### Task statement
Entries follow. Give back exactly the lines starting at the one containing "Context (config : VerifierConfig)" and ending at the one containing "(** A node is", and no other lines.

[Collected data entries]
________________

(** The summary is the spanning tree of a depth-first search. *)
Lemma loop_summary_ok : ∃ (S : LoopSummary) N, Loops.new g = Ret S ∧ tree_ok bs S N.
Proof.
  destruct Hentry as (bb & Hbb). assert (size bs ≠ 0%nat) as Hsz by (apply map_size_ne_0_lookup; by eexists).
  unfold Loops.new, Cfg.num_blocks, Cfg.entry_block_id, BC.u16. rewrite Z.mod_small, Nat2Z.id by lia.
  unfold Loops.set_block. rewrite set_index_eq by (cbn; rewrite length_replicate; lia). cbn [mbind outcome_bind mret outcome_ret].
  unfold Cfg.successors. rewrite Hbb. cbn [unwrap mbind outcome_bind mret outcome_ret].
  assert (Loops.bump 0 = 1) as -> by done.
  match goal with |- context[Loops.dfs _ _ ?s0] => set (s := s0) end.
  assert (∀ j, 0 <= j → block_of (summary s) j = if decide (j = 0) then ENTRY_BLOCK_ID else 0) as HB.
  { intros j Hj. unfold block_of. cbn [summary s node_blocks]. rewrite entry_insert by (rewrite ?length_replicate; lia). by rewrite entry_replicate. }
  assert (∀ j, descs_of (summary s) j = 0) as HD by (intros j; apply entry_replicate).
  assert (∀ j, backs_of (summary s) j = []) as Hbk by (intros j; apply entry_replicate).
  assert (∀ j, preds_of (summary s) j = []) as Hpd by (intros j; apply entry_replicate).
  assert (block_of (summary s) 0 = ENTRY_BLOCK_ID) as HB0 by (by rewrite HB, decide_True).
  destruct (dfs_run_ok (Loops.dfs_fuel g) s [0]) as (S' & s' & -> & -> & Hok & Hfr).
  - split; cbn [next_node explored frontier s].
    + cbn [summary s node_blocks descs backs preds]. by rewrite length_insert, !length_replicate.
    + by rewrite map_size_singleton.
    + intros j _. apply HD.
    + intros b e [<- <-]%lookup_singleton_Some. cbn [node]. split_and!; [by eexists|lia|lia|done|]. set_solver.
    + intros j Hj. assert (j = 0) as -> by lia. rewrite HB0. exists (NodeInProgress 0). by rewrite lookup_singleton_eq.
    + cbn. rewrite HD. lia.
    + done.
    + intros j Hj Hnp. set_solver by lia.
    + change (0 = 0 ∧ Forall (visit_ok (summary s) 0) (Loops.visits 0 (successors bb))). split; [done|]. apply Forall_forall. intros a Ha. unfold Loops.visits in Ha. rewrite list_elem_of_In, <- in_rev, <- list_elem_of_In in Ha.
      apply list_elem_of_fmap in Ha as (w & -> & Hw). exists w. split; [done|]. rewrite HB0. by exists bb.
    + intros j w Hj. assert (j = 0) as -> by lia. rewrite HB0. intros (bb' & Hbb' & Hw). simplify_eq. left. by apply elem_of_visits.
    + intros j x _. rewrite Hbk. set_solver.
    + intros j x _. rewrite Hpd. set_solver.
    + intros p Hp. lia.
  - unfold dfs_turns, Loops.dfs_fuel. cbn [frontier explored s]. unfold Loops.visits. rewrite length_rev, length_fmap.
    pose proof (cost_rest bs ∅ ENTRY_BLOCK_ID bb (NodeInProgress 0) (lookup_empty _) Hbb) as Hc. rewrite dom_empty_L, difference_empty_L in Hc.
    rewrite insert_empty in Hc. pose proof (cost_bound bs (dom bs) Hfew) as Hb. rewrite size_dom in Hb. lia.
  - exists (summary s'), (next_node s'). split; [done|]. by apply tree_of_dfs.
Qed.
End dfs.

________________

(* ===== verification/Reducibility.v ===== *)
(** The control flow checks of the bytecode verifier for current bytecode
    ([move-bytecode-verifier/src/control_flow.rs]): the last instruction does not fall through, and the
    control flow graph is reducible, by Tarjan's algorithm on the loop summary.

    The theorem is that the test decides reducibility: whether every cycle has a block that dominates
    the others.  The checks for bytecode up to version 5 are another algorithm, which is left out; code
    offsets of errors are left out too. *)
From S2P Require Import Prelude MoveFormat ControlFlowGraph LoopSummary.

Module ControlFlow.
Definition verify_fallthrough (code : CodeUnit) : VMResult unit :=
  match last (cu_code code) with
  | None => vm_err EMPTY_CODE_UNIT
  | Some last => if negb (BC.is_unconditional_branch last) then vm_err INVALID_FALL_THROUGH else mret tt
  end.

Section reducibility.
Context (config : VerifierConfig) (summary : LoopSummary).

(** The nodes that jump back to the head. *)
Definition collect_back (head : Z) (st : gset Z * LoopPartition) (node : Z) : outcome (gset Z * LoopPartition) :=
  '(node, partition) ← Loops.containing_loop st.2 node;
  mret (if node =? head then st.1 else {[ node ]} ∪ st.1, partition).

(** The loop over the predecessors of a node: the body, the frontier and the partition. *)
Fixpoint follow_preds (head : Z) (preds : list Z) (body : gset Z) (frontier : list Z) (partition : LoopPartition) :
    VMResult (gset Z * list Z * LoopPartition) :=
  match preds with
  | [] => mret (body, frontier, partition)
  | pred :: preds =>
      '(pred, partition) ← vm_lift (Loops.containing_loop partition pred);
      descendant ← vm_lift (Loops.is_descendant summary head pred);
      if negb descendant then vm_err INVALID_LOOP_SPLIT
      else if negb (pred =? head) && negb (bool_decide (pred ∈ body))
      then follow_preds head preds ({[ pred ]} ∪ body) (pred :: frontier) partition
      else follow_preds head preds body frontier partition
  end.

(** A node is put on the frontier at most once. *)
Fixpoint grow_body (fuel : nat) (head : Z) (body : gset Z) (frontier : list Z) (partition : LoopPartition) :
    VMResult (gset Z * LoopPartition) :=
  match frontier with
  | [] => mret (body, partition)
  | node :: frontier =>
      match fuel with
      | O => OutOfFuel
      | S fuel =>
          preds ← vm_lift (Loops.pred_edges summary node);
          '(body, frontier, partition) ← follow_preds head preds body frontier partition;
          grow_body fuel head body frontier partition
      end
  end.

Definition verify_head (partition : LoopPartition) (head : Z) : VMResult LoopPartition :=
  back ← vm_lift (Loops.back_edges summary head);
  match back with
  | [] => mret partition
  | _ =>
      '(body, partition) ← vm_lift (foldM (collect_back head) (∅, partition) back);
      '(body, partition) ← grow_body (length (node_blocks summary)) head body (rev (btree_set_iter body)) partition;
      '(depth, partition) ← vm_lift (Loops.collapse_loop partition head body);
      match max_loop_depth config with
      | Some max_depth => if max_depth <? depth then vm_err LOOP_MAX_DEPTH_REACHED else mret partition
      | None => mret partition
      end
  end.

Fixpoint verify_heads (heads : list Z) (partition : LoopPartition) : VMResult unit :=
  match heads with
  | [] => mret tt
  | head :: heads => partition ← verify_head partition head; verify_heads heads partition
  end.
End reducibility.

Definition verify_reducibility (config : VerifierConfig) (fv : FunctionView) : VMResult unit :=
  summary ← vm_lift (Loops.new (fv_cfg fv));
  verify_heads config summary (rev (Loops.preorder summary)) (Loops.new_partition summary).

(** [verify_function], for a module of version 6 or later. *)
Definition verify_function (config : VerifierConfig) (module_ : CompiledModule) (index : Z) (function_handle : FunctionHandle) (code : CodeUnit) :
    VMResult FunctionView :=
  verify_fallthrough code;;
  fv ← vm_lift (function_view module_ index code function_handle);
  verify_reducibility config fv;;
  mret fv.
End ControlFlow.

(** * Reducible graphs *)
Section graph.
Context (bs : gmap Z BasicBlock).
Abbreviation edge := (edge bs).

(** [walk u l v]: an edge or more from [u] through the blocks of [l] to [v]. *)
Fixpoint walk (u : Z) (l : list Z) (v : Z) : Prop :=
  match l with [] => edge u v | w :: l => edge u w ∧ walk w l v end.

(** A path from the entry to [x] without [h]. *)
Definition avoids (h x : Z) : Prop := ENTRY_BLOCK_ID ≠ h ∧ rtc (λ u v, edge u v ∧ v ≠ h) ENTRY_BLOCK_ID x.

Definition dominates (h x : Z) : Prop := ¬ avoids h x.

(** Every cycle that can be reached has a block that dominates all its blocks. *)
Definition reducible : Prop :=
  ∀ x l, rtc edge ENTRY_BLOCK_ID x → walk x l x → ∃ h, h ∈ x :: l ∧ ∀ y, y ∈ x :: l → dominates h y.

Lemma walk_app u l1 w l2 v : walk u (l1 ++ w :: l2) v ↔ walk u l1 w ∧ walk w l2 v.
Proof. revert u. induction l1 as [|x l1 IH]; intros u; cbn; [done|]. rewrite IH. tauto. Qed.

________________

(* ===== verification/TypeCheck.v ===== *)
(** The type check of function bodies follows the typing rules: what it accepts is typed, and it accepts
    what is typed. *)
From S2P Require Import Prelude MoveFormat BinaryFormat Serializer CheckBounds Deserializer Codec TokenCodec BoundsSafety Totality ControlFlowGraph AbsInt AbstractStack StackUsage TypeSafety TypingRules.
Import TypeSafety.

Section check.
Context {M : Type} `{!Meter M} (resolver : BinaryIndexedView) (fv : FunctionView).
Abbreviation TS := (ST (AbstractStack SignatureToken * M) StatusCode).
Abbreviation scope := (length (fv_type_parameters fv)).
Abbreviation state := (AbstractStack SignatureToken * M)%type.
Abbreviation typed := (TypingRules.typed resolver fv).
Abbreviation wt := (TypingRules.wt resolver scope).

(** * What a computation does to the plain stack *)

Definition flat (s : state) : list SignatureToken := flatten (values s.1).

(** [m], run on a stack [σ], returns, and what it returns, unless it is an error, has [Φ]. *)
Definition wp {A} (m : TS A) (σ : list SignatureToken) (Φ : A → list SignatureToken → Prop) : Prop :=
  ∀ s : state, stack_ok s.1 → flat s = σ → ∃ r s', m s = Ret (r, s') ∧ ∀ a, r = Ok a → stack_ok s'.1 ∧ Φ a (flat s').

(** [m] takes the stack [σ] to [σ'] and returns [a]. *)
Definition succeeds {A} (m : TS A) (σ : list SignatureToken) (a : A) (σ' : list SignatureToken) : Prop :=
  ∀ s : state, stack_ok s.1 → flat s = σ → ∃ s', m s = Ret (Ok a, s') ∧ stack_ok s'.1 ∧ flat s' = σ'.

________________

### Solution to this problem
Context (config : VerifierConfig) (summary : LoopSummary).

(** The nodes that jump back to the head. *)
Definition collect_back (head : Z) (st : gset Z * LoopPartition) (node : Z) : outcome (gset Z * LoopPartition) :=
  '(node, partition) ← Loops.containing_loop st.2 node;
  mret (if node =? head then st.1 else {[ node ]} ∪ st.1, partition).

(** The loop over the predecessors of a node: the body, the frontier and the partition. *)
Fixpoint follow_preds (head : Z) (preds : list Z) (body : gset Z) (frontier : list Z) (partition : LoopPartition) :
    VMResult (gset Z * list Z * LoopPartition) :=
  match preds with
  | [] => mret (body, frontier, partition)
  | pred :: preds =>
      '(pred, partition) ← vm_lift (Loops.containing_loop partition pred);
      descendant ← vm_lift (Loops.is_descendant summary head pred);
      if negb descendant then vm_err INVALID_LOOP_SPLIT
      else if negb (pred =? head) && negb (bool_decide (pred ∈ body))
      then follow_preds head preds ({[ pred ]} ∪ body) (pred :: frontier) partition
      else follow_preds head preds body frontier partition
  end.

(** A node is put on the frontier at most once. *)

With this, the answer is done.